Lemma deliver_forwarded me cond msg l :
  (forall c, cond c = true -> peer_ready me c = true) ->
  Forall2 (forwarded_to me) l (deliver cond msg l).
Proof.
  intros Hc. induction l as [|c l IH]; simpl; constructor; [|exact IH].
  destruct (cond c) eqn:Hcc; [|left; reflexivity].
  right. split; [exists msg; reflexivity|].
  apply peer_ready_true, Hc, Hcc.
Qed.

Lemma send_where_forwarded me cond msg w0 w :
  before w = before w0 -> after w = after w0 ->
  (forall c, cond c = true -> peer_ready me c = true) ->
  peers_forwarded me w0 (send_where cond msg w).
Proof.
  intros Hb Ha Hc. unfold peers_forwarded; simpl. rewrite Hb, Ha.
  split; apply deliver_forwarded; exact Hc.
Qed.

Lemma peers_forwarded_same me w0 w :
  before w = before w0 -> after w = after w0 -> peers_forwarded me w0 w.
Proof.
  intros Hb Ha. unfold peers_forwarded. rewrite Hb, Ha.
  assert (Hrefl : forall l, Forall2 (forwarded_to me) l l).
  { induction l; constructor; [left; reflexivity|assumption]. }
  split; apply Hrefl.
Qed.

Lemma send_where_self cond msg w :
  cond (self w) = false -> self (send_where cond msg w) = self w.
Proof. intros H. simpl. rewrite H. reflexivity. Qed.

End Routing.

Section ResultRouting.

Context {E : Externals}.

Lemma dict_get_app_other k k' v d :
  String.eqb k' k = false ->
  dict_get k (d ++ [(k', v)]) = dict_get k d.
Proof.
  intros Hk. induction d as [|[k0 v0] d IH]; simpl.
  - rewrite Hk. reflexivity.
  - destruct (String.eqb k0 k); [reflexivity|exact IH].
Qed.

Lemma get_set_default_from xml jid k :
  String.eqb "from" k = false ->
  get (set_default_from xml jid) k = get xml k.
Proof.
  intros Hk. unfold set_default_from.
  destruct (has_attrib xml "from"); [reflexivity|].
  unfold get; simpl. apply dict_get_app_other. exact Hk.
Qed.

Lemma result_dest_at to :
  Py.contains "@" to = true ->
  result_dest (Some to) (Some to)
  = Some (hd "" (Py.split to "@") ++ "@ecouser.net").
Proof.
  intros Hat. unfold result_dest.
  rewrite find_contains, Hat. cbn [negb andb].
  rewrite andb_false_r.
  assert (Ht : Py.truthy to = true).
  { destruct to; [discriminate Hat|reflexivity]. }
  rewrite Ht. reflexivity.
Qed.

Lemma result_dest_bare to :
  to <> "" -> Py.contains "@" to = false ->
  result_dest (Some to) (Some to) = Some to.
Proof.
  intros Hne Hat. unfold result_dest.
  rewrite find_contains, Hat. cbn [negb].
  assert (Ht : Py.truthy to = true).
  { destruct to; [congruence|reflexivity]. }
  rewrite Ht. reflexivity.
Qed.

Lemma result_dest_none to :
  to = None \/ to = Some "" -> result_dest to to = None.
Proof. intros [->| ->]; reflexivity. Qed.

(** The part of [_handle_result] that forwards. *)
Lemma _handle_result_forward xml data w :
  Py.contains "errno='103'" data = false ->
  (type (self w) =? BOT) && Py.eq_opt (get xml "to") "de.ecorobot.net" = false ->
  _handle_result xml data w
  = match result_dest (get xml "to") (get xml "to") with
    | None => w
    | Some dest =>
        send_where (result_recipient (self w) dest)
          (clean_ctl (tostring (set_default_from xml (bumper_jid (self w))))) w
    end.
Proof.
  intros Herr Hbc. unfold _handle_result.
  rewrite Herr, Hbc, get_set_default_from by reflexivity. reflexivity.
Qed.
...
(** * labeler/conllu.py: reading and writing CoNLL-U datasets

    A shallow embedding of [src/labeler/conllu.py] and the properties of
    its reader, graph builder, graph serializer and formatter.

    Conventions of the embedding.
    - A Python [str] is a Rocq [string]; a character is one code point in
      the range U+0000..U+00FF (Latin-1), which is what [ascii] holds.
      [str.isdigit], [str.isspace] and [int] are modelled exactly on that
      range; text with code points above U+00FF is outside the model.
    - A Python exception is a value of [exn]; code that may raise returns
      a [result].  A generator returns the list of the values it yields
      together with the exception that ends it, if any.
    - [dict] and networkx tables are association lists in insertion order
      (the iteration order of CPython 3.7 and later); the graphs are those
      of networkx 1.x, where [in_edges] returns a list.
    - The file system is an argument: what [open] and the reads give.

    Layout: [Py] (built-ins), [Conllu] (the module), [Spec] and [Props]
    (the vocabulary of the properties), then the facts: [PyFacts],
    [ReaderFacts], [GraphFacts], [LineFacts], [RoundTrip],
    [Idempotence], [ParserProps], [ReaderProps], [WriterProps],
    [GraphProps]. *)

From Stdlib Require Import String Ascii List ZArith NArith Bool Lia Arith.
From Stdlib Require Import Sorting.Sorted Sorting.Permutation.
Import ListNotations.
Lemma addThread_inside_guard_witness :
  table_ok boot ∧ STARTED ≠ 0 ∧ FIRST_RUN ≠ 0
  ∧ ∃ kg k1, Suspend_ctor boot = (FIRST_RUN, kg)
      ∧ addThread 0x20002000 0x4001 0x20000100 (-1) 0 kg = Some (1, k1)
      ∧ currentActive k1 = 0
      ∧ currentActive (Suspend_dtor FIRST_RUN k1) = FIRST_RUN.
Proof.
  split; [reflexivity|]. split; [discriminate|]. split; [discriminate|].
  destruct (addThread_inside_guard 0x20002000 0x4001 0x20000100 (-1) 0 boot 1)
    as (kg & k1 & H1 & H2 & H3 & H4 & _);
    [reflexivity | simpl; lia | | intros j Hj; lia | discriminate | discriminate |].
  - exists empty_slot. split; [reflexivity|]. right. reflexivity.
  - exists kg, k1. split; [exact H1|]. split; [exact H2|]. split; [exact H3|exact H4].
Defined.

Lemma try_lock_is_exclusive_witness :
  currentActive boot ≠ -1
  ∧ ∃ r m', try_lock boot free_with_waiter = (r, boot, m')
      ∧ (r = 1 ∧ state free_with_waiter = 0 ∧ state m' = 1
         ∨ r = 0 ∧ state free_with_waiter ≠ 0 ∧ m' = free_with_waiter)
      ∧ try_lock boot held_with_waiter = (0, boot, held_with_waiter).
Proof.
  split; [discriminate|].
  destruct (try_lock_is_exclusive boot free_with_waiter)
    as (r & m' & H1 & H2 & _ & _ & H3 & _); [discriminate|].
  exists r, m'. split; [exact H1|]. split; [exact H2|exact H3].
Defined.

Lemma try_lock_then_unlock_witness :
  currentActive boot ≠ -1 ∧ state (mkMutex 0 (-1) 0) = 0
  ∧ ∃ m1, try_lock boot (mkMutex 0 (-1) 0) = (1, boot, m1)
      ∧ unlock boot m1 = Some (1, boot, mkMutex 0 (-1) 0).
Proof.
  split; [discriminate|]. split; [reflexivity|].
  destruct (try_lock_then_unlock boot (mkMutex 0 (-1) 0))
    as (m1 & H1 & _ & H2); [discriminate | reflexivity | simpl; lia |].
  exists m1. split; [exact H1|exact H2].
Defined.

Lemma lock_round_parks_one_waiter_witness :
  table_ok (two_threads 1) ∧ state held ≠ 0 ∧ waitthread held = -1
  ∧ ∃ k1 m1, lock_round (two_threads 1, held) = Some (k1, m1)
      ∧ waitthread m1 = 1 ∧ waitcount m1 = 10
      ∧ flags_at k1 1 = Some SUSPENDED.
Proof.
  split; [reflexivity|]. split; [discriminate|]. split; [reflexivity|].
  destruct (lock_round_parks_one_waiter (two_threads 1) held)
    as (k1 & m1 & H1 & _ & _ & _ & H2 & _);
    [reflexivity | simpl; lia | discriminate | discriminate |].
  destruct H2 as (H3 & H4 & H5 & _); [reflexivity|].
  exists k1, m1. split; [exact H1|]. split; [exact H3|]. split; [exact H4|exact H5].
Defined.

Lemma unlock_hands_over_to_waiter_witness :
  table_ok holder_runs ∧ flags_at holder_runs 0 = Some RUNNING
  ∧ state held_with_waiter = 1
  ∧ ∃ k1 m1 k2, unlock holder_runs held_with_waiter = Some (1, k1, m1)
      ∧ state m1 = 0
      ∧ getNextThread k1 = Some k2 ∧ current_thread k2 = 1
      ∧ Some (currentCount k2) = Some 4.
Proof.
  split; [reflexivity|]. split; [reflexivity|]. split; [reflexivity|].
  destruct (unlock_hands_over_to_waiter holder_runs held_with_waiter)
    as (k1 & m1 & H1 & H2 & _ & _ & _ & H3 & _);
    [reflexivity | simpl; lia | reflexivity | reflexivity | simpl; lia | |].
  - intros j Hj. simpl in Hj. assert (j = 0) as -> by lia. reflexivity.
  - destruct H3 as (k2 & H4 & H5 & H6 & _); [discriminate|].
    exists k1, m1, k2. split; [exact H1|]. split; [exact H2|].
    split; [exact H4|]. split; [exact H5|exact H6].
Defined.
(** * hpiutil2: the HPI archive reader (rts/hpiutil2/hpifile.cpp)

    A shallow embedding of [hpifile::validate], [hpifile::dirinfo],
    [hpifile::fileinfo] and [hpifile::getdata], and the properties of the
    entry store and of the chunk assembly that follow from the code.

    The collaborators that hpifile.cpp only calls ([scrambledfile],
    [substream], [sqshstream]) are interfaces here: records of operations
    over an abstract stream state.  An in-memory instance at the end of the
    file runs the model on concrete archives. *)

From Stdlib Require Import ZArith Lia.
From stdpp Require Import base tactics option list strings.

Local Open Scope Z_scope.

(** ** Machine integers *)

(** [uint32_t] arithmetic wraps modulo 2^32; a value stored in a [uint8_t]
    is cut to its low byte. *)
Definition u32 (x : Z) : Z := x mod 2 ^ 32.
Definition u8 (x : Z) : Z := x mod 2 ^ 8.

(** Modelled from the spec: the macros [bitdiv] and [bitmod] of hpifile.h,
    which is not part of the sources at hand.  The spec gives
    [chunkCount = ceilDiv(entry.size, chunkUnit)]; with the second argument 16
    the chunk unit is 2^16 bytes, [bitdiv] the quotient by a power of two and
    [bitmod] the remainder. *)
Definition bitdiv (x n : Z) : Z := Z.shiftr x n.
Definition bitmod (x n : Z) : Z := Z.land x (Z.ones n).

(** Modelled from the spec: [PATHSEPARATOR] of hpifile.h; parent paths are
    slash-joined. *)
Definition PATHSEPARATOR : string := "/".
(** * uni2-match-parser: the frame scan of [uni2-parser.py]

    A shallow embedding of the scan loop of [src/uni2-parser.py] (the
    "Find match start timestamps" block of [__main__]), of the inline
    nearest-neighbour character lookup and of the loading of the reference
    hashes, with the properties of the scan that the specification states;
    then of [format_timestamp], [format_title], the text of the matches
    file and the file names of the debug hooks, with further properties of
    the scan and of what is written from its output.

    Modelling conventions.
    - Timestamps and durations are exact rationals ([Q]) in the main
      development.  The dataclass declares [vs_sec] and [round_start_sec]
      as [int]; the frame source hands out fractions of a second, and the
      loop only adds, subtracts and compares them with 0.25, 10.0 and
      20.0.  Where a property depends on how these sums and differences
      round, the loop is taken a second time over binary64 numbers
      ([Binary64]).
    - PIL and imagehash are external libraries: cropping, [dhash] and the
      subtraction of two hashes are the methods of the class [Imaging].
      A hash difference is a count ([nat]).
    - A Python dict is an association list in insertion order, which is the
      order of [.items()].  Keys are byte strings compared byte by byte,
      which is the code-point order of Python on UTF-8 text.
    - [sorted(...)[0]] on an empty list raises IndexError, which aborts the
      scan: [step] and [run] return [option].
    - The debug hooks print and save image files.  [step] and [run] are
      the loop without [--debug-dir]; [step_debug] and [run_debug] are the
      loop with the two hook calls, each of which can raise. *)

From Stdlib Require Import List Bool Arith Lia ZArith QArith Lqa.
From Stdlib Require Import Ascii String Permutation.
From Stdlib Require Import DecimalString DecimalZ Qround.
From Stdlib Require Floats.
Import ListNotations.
---
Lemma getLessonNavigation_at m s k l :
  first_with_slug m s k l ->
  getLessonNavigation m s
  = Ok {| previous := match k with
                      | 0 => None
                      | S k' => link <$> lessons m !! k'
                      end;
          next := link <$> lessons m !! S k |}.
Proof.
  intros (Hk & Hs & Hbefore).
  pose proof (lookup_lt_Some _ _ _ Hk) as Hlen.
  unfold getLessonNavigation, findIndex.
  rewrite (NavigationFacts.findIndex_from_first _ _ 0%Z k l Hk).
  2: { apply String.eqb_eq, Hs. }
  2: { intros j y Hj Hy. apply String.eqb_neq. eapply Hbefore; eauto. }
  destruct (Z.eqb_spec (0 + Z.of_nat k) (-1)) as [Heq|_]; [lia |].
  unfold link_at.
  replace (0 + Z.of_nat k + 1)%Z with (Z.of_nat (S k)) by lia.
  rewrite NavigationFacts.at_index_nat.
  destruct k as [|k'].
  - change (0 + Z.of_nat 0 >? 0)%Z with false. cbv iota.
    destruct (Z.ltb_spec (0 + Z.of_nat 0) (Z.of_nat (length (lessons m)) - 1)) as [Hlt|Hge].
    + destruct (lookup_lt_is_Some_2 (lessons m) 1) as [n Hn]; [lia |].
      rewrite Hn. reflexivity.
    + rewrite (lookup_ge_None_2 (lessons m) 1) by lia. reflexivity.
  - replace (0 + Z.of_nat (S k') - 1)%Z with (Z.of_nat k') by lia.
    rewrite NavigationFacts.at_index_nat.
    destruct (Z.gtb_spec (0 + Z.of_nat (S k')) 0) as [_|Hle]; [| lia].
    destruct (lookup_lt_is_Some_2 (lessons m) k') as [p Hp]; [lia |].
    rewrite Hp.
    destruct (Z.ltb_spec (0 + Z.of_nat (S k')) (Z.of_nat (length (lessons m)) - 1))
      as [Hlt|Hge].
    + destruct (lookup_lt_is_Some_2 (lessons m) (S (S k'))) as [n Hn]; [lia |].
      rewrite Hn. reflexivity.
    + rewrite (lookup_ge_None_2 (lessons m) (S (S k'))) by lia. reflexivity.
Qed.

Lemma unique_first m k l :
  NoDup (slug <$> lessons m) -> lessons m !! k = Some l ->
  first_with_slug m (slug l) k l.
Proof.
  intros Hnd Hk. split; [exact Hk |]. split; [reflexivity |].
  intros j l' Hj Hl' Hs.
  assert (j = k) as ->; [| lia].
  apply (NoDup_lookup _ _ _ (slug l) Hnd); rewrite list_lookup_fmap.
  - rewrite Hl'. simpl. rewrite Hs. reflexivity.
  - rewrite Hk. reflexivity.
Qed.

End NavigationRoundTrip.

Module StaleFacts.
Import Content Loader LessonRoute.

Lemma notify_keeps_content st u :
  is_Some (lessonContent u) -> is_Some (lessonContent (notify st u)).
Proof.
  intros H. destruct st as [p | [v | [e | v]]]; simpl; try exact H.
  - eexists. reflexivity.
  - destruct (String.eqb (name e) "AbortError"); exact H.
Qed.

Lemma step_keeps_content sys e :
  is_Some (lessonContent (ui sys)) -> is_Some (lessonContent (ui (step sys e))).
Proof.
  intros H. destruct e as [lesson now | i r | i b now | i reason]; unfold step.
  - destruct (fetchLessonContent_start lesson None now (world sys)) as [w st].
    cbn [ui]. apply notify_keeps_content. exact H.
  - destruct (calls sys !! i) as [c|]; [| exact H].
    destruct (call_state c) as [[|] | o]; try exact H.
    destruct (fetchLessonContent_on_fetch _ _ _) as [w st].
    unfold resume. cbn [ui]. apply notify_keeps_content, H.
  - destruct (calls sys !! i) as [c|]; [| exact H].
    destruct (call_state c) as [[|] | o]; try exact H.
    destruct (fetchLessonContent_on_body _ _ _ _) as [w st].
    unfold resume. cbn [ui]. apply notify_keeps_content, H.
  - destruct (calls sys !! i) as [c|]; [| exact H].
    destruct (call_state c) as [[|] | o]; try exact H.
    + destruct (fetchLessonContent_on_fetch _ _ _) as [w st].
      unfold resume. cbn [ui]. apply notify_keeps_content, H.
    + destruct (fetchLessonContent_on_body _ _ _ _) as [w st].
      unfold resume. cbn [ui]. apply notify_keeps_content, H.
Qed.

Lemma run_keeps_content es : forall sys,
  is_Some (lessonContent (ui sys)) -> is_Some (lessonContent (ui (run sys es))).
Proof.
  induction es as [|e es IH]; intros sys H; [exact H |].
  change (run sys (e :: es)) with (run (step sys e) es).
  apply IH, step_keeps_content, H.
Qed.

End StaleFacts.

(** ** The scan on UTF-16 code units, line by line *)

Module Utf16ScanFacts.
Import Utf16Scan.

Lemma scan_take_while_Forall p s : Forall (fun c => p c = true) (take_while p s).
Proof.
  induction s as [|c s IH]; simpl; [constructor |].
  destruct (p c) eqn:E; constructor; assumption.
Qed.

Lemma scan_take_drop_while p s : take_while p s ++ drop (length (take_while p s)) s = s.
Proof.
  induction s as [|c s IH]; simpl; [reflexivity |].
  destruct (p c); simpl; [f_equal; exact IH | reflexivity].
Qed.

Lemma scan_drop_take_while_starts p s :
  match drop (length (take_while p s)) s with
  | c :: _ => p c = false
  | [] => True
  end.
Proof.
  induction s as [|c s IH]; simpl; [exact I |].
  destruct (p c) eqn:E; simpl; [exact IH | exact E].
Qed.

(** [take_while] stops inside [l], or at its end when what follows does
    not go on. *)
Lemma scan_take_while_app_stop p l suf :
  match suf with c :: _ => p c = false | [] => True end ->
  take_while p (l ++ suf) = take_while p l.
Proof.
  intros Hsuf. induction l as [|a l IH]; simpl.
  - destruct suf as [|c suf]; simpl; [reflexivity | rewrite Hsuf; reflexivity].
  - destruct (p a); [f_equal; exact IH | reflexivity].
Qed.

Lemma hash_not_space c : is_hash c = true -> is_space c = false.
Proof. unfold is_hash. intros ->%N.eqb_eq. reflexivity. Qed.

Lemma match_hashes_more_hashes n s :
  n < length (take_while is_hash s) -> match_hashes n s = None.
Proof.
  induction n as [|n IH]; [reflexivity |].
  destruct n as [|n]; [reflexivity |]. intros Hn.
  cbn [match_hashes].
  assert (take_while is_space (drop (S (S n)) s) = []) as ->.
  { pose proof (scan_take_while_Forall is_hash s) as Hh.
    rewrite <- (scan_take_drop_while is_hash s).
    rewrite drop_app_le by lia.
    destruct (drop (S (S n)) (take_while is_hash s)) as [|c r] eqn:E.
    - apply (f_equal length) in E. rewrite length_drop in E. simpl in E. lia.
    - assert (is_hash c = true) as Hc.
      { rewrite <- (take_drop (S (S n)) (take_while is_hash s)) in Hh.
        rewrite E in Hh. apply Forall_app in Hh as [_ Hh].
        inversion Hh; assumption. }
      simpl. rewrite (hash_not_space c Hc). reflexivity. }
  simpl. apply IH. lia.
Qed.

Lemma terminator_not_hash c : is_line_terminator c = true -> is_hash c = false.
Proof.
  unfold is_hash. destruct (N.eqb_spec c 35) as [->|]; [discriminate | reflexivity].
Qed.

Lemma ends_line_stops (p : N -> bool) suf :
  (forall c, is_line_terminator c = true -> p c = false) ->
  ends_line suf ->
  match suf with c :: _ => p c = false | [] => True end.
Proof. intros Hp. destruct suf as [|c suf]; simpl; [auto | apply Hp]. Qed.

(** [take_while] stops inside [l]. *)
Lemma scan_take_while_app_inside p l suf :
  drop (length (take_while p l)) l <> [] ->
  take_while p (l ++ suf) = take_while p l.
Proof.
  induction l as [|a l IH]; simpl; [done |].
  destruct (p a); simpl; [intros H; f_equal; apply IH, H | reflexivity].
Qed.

Exercise prompt:
Each line above that contains "association" must be copied out.

Finished task:
    - [dict] and networkx tables are association lists in insertion order
    - A Python dict is an association list in insertion order, which is the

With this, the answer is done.